Julia – Eu questionava: será que é mesmo? Até ver os corpos, parece engano.

 Olga – Os meninos estudavam juntos desde o maternal, a gente sabia que eram filhos de fulana, mas não tinha amizade. Depois da missa de 7º dia as duas começaram a se encontrar, eu estava em casa dopada, elas ligavam sempre. Nos momentos de lucidez, eu rezava. Sempre tive Deus no coração, mas tive muita raiva dele. Meu marido entrou em depressão. Vinícius era o meu do meio, tenho dois moços. Éramos os cinco para tudo. Eu acordava e pensava: não vou levantar. Depois que acontece isso, tudo na vida é por obrigação.

Julia Eu tive muita força das minhas duas filhas ao meu lado o tempo inteiro. Beto era o caçula. Nos primeiros dois meses, os amigos não nos deixaram. Fui vivendo o dia-a-dia, a casa cheia, conversando sempre sobre ele. Minha casa ficou cheia de fotos. Tem gente que acha que tem que tirar tudo da frente, eu acho que faz bem relembrar.

Olga Depois da missa de um mês fui à casa delas, falar de mãe para mãe. O luto de mãe é uma dor solitária.

Olivia Ligamos fora de hora uma para outra…

 Julia Com o tempo a gente vai compreendendo que talvez essa fosse a missão deles. E a nossa, passar por isso para crescer.

Olga – A gente sabe que tem uma vida depois, que eu tenho um compromisso de ser feliz porque o Vinícius vai ser feliz à medida que eu for.

Julia – A fé ajuda muito. Você se sente caindo em um poço sem fundo, e se não tiver umas alças pra te segurar…

Olga Foi o que me levantou. Eu via meus filhos me vendo na cama, parada. Chega uma hora em que você tem a obrigação de reagir.

Olivia Até hoje não choro perto do meu filho. Choro no carro, no banho…

Julia Depende muito da mulher a família ir para frente ou não. Meu marido trabalhava. Chegava sexta-feira eu tinha que inventar passeio, visita, se não ele ficava lendo o jornal de boca fechada, quando não chorava. É até egoísmo a gente se trancar na própria dor, porque a mãe não é a única que sofre. Sofre marido, sofrem irmãos, avós…
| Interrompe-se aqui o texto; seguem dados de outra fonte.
(** In a tree whose items are where their classification puts them, a
    visit meets an item that intersects the query as often as the tree
    holds it. *)
Lemma visit_finds (q s : Item.t) (n : Node.t) :
  well_formed n = true -> everywhere sorted_here n -> intersects s q = true ->
  count_occ Item.eq_dec (visit n q) s = count_occ Item.eq_dec (all_items n) s.
Proof.
  induction n as [n IH] using node_induction. intros Hwf He Hint.
  rewrite Forall_forall in IH.
  apply everywhere_step in He. destruct He as (Hn & Hbelow).
  rewrite Forall_forall in Hbelow.
  destruct (Node.nodes n) as [| c0 cs] eqn:E.
  - rewrite visit_leaf, all_items_step, E by assumption.
    cbn [flat_map]. rewrite app_nil_r. reflexivity.
  - assert (Hne : Node.nodes n <> []) by congruence.
    destruct (four_nodes n Hwf Hne) as (tl & tr & bl & br & E4).
    destruct (well_formed_internal n Hwf Hne) as (_ & _ & Hall).
    destruct (Hn Hne) as (_ & Hsub).
    rewrite <- E in IH, Hbelow. clear E c0 cs.
    assert (Hc : forall i c, nth_error (Node.nodes n) i = Some c -> (i < 4)%nat ->
               count_occ Item.eq_dec (if overlaps n q i then visit c q else []) s
               = count_occ Item.eq_dec (all_items c) s).
    { intros i c Hc Hi.
      assert (Hin : In c (Node.nodes n)) by (eapply nth_error_In; eauto).
      destruct (overlaps n q i) eqn:Eo.
      - apply IH; auto. apply Hall; assumption.
      - cbn [count_occ]. symmetry. apply count_occ_not_In. intros Hs.
        pose proof (Hsub i c s Hc Hs) as Hcls.
        assert (Hp : Node.findInsertNode n s <> PARENT) by (unfold PARENT; lia).
        pose proof (placed_overlaps n s q Hp Hint) as Ho.
        rewrite Hcls in Ho. congruence. }
    rewrite (visit_four n tl tr bl br _ E4), all_items_step, E4.
    cbn [flat_map]. rewrite app_nil_r.
    rewrite E4 in Hc.
    pose proof (Hc 0%nat tl eq_refl ltac:(lia)) as C0.
    pose proof (Hc 1%nat tr eq_refl ltac:(lia)) as C1.
    pose proof (Hc 2%nat bl eq_refl ltac:(lia)) as C2.
    pose proof (Hc 3%nat br eq_refl ltac:(lia)) as C3.
    unfold TOP_LEFT, TOP_RIGHT, BOTTOM_LEFT, BOTTOM_RIGHT.
    rewrite !(count_occ_app Item.eq_dec). lia.
Qed.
 Olga – Eu estava de férias e um mês depois minha chefe me chamou. Voltei ao trabalho, tinha um relatório difícil para fazer, me lembro que eu chorava em cima daquilo, mas consegui entregar. Julia – Eu nunca tinha trabalhado. Dois meses depois, arrumei um emprego de secretária. Foi bom. Se eu começava a chorar, tinha que me recompor porque recebia muita gente. Fazer algo em benefício de alguém também pode ajudar, como se tivesse se doando para o seu filho.

 Olga – Viver se torna um exercício diário. Às vezes me sinto como uma flor murcha. Mas vem alguém e joga uma água… Todo dia tem um estímulo uma frase, um carinho que me dá força para tomar banho, comer.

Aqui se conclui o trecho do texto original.